The mother of one of two men murdered by the LVF in Poyntzpass twenty years ago today has said she will never be able to forgive the killers.
Lifelong friends Philip Allen (34) and Damien Trainor (25) were shot dead as they drank orange juice in the Railway Pub in the village on 3 March 1998.
Philip, a Protestant, had asked his Catholic friend Damien to be best man when he married fiancé Carol Magill.
The murders made international news only weeks before the signing of the Good Friday Agreement.
Four Banbridge men were jailed; Stephen McLean, Noel McCready and Ryan Robley were given long sentences while David Keys was also arrested and killed in the LVF wing of prison on remand.
Philip Allen’s 74-year-old mother, Ethel, says she will never forgive them.
“No, nor forget.

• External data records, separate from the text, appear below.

(* ===== verification/LoadPattern.v ===== *)
(** * Sending pictures to the pattern buffer ([test/load_pattern.py])

    [HostTools] has the writing of one picture; this file the rest of the script:
    where the buffer is, the conversion with GStreamer, and the frames one after
    the other. The shell, the files it leaves and [eval] are inputs. *)
From S2P Require Import Prelude PyStr.
From S2P Require HostTools.
#[local] Open Scope Z_scope.
#[local] Open Scope string_scope.

(** The arguments that the script reads, after its own defaults. *)
Record Args := { file : string; pattern_offset : option string; pattern : option string }.

Definition default_file : string := "third_party/litevideo/litevideo/csc/test/lena.png".
Definition default_args : Args := {| file := default_file; pattern_offset := None; pattern := None |}.

(** ** Where the pattern buffer is *)

Definition define : string := "#define PATTERN_FRAMEBUFFER_BASE ".

(** The loop over the lines of firmware/pattern.c; [eval] is Python's. *)
Fixpoint find_offset (eval : string -> result Z) (offset : Z) (lines : list string) : result Z :=
  match lines with
  | [] => Ok offset
  | l :: lines =>
      if negb (startswith l define) then find_offset eval offset lines
      else offset ← eval (cut_end 1 (sdrop (String.length define) l)); find_offset eval offset lines
  end.

(** An offset from the command line is a string, which Python does not add to a
    number. *)
Definition pattern_mem (eval : string -> result Z) (main_ram : Z) (args : Args) (pattern_c : list string) : result Z :=
  match pattern_offset args with
  | Some _ => Raise TypeError
  | None =>
      offset ← find_offset eval 0 pattern_c;
      _ ← py_assert (negb (offset =? 0)%Z);
      Ok (main_ram + offset)%Z
  end.

(** ** The conversion *)

Definition dquote : string := String (ascii_of_nat 34) EmptyString.

(** [resolve] is [realpath] of [expanduser]. *)
Definition source (resolve : string -> string) (exists_ : string -> bool) (args : Args) : result string :=
  if otruthy (pattern args) then Ok ("videotestsrc pattern=" +++ default "" (pattern args) +++ " num-buffers=5")
  else
    let infile := resolve (file args) in
    _ ← py_assert (exists_ infile);
    Ok ("filesrc location=" +++ infile +++ " ! decodebin ! videoscale").

Definition pipeline (src : string) (width height : Z) (tempdir : string) : string :=
  newline +++ "gst-launch-1.0 -v     " +++ src +++ " !     videoconvert !     video/x-raw,format=UYVY,height=" +++
  str_Z height +++ ",width=" +++ str_Z width +++ ",colorimetry=1:4:0:0 !     multifilesink location=" +++
  dquote +++ tempdir +++ "/%05d.yuv422.raw" +++ dquote +++ " max-files=" +++ str_Z 1024 +++ newline.

(** ** The frames *)

(** [numpy.fromfile(f, '>4I').flat]: big-endian words, four at a time; what is
    left of the file is dropped. *)
Fixpoint words_of (n : nat) (bytes : list Z) : list Z :=
  match n with
  | O => []
  | S n => digits 8 (take 4 bytes) :: words_of n (drop 4 bytes)
  end.

Definition frame_words (bytes : list Z) : list Z := words_of (4 * (length bytes / 16)) bytes.

Inductive act := Run (command : string) | Write (address : Z) (words : list Z) | Sleep.

Definition send_frame (mem : Z) (bytes : list Z) : list act :=
  (fun aw => Write (fst aw) (snd aw)) <$> HostTools.send_int32_data mem (frame_words bytes) 128.

(** One frame after the other, with a pause between two. *)
Fixpoint send_frames (mem : Z) (frames : list (list Z)) : list act :=
  match frames with
  | [] => []
  | [f] => send_frame mem f
  | f :: frames => (send_frame mem f ++ Sleep :: send_frames mem frames)%list
  end.

(** [frames]: the files that the command leaves in the new directory, in the
    order in which it lists them. *)
Definition main (eval : string -> result Z) (resolve : string -> string) (exists_ : string -> bool)
    (main_ram width height : Z) (args : Args) (pattern_c : list string) (tempdir : string) (frames : list (list Z))
    : result (list act) :=
  mem ← pattern_mem eval main_ram args pattern_c;
  src ← source resolve exists_ args;
  _ ← py_assert (0 <? length frames)%nat;
  Ok (Run (pipeline src width height tempdir) :: send_frames mem frames).

(** ** Theorems *)

(** What a list of actions writes, word by word. *)
Definition act_words (a : act) : list (Z * Z) := match a with Write w ws => HostTools.word_writes (w, ws) | _ => [] end.

Definition frame_at (mem : Z) (bytes : list Z) : list (Z * Z) := imap (fun i d => (mem + 4 * Z.of_nat i, d)%Z) (frame_words bytes).

Lemma length_words_of n bytes : length (words_of n bytes) = n.
Proof. revert bytes. induction n as [|n IH]; intros bytes; [done|]. cbn [words_of length]. by rewrite IH. Qed.

Lemma words_of_bytes n bytes : length bytes = (4 * n)%nat -> Forall (in_width 8) bytes ->
  mbind HostTools.pack_be (words_of n bytes) = bytes.
Proof.
  revert bytes. induction n as [|n IH]; intros bytes Hl Hb; [by destruct bytes|].
  cbn [words_of mbind list_bind]. rewrite IH; [|rewrite length_drop; lia|by apply Forall_drop].
  unfold HostTools.pack_be. replace 4%nat with (length (take 4 bytes)) at 1 by (rewrite length_take; lia).
  rewrite to_digits_digits by (lia || by apply Forall_take). apply take_drop.
Qed.

(** A whole number of groups of four words is sent byte by byte. *)
Lemma frame_bytes bytes k : length bytes = (16 * k)%nat -> Forall (in_width 8) bytes ->
  mbind HostTools.pack_be (frame_words bytes) = bytes.
Proof.
  intros Hl Hb. unfold frame_words. replace (length bytes / 16)%nat with k by (rewrite Hl, (Nat.mul_comm 16), Nat.div_mul; lia).
  apply words_of_bytes; [lia | done].
Qed.

Lemma send_frame_words mem f : send_frame mem f ≫= act_words = frame_at mem f.
Proof.
  unfold send_frame. rewrite list_fmap_bind. unfold frame_at. rewrite <- (HostTools.picture_written mem (frame_words f) 128) by lia.
  apply list_bind_ext; [|done]. by intros [a ws].
Qed.

Lemma send_frames_words mem frames : send_frames mem frames ≫= act_words = frames ≫= frame_at mem.
Proof.
  induction frames as [|f frames IH]; [done|]. destruct frames as [|g frames].
  - cbn [send_frames]. by rewrite send_frame_words, bind_cons, app_nil_r.
  - change (send_frames mem (f :: g :: frames)) with (send_frame mem f ++ Sleep :: send_frames mem (g :: frames))%list.
    rewrite bind_app, send_frame_words, !bind_cons, IH. done.
Qed.

Definition is_sleep (a : act) : bool := match a with Sleep => true | _ => false end.

Lemma send_frames_pauses mem frames : length (List.filter is_sleep (send_frames mem frames)) = (length frames - 1)%nat.
Proof.
  assert (Hs : forall f, List.filter is_sleep (send_frame mem f) = []).
  { intros f. unfold send_frame. by induction (HostTools.send_int32_data mem (frame_words f) 128). }
  induction frames as [|f frames IH]; [done|]. destruct frames as [|g frames]; [cbn [send_frames]; by rewrite Hs|].
  change (send_frames mem (f :: g :: frames)) with (send_frame mem f ++ Sleep :: send_frames mem (g :: frames))%list.
  rewrite List.filter_app, Hs. cbn [app List.filter is_sleep length]. rewrite IH. cbn [length]. lia.
Qed.

Lemma offset_absent eval o lines : Forall (fun l => startswith l define = false) lines -> find_offset eval o lines = Ok o.
Proof. induction 1 as [|l lines Hl _ IH]; [done|]. cbn [find_offset]. by rewrite Hl. Qed.

Section main.
Context (eval : string -> result Z) (resolve : string -> string) (exists_ : string -> bool)
  (main_ram width height : Z) (tempdir : string).

(** Without a definition of the offset in firmware/pattern.c, which has none any
    more, the script stops before it converts anything, whatever its arguments. *)
Theorem needs_definition args pattern_c frames :
  Forall (fun l => startswith l define = false) pattern_c ->
  main eval resolve exists_ main_ram width height args pattern_c tempdir frames =
  Raise (match pattern_offset args with Some _ => TypeError | None => AssertionError end).
Proof using Type.
  intros H. unfold main, pattern_mem. destruct (pattern_offset args); [done|]. by rewrite offset_absent.
Qed.

(** With one, the frames are written to the pattern buffer in the order of the
    directory, word by word and each from its start, with a pause between two;
    the command runs first. *)
Theorem frames_sent args pattern_c frames offset src :
  pattern_offset args = None -> find_offset eval 0 pattern_c = Ok offset -> offset <> 0%Z ->
  source resolve exists_ args = Ok src -> frames <> [] ->
  exists acts, main eval resolve exists_ main_ram width height args pattern_c tempdir frames =
      Ok (Run (pipeline src width height tempdir) :: acts) /\
    acts ≫= act_words = frames ≫= frame_at (main_ram + offset) /\
    length (List.filter is_sleep acts) = (length frames - 1)%nat.
Proof using Type.
  intros Ha Hf Ho Hs Hne. exists (send_frames (main_ram + offset) frames). split; [|split; [apply send_frames_words|apply send_frames_pauses]].
  unfold main, pattern_mem. rewrite Ha, Hf. cbn [mbind result_bind]. rewrite (proj2 (Z.eqb_neq offset 0) Ho). cbn [negb py_assert].
  rewrite Hs. by destruct frames.
Qed.
End main.

(** One frame of four words. *)
Lemma frames_sent_witness :
  exists acts, main (fun _ => Ok 0x800000%Z) (fun f => f) (fun _ => true) 0x40000000 1280 720 default_args
      [define +++ "0x00800000" +++ newline] "/tmp/x" [[0; 0; 0; 1; 0; 0; 0; 2; 0; 0; 0; 3; 0; 0; 0; 4]%Z] = Ok acts /\
    acts ≫= act_words = [(0x40800000, 1); (0x40800004, 2); (0x40800008, 3); (0x4080000c, 4)]%Z.
Proof.
  destruct (frames_sent (fun _ => Ok 0x800000%Z) (fun f => f) (fun _ => true) 0x40000000 1280 720 "/tmp/x" default_args
    [define +++ "0x00800000" +++ newline] [[0; 0; 0; 1; 0; 0; 0; 2; 0; 0; 0; 3; 0; 0; 0; 4]%Z] 0x800000
    ("filesrc location=" +++ default_file +++ " ! decodebin ! videoscale")
    eq_refl ltac:(vm_compute; reflexivity) ltac:(done) ltac:(vm_compute; reflexivity) ltac:(done)) as (acts & E & Hw & _).
  eexists. split; [exact E|]. rewrite bind_cons, Hw. vm_compute. reflexivity.
Defined.

Lemma needs_definition_witness :
  Forall (fun l => startswith l define = false) ["unsigned int pattern_framebuffer_base(void) {" +++ newline] /\
  main (fun _ => Ok 1%Z) (fun f => f) (fun _ => true) 0x40000000 1280 720 default_args
    ["unsigned int pattern_framebuffer_base(void) {" +++ newline] "/tmp/x" [] = Raise AssertionError.
Proof.
  assert (H : Forall (fun l => startswith l define = false) ["unsigned int pattern_framebuffer_base(void) {" +++ newline])
    by (repeat constructor).
  split; [exact H | exact (needs_definition _ _ _ 0x40000000 1280 720 "/tmp/x" default_args _ [] H)].
Defined.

I couldn’t,” she told the Irish News. “I don’t know whether that’s because I’m not religious.
“I don’t know how anyone can stand up and say that ‘I forgive them for what they done’, I can’t.”
Philip could have been happily married and given her grandchildren, she added.
She believes the gunmen, McLean and McCready, knew her son and his friend.
“I don’t know why they picked Philip and Damien but I was told that they owed £1,000 for drugs and if they killed two Catholics that was their bill paid for. And that came from a reliable source.”
According to Brian Canavan, whose mother Bernie was running the pub that night, the killings brought the mixed village even closer together.
“David Trimble and Seamus Mallon were rowing at the time. But they both walked together through Poyntzpass to each families’ house in front of the television cameras. It had a major impact,” he said.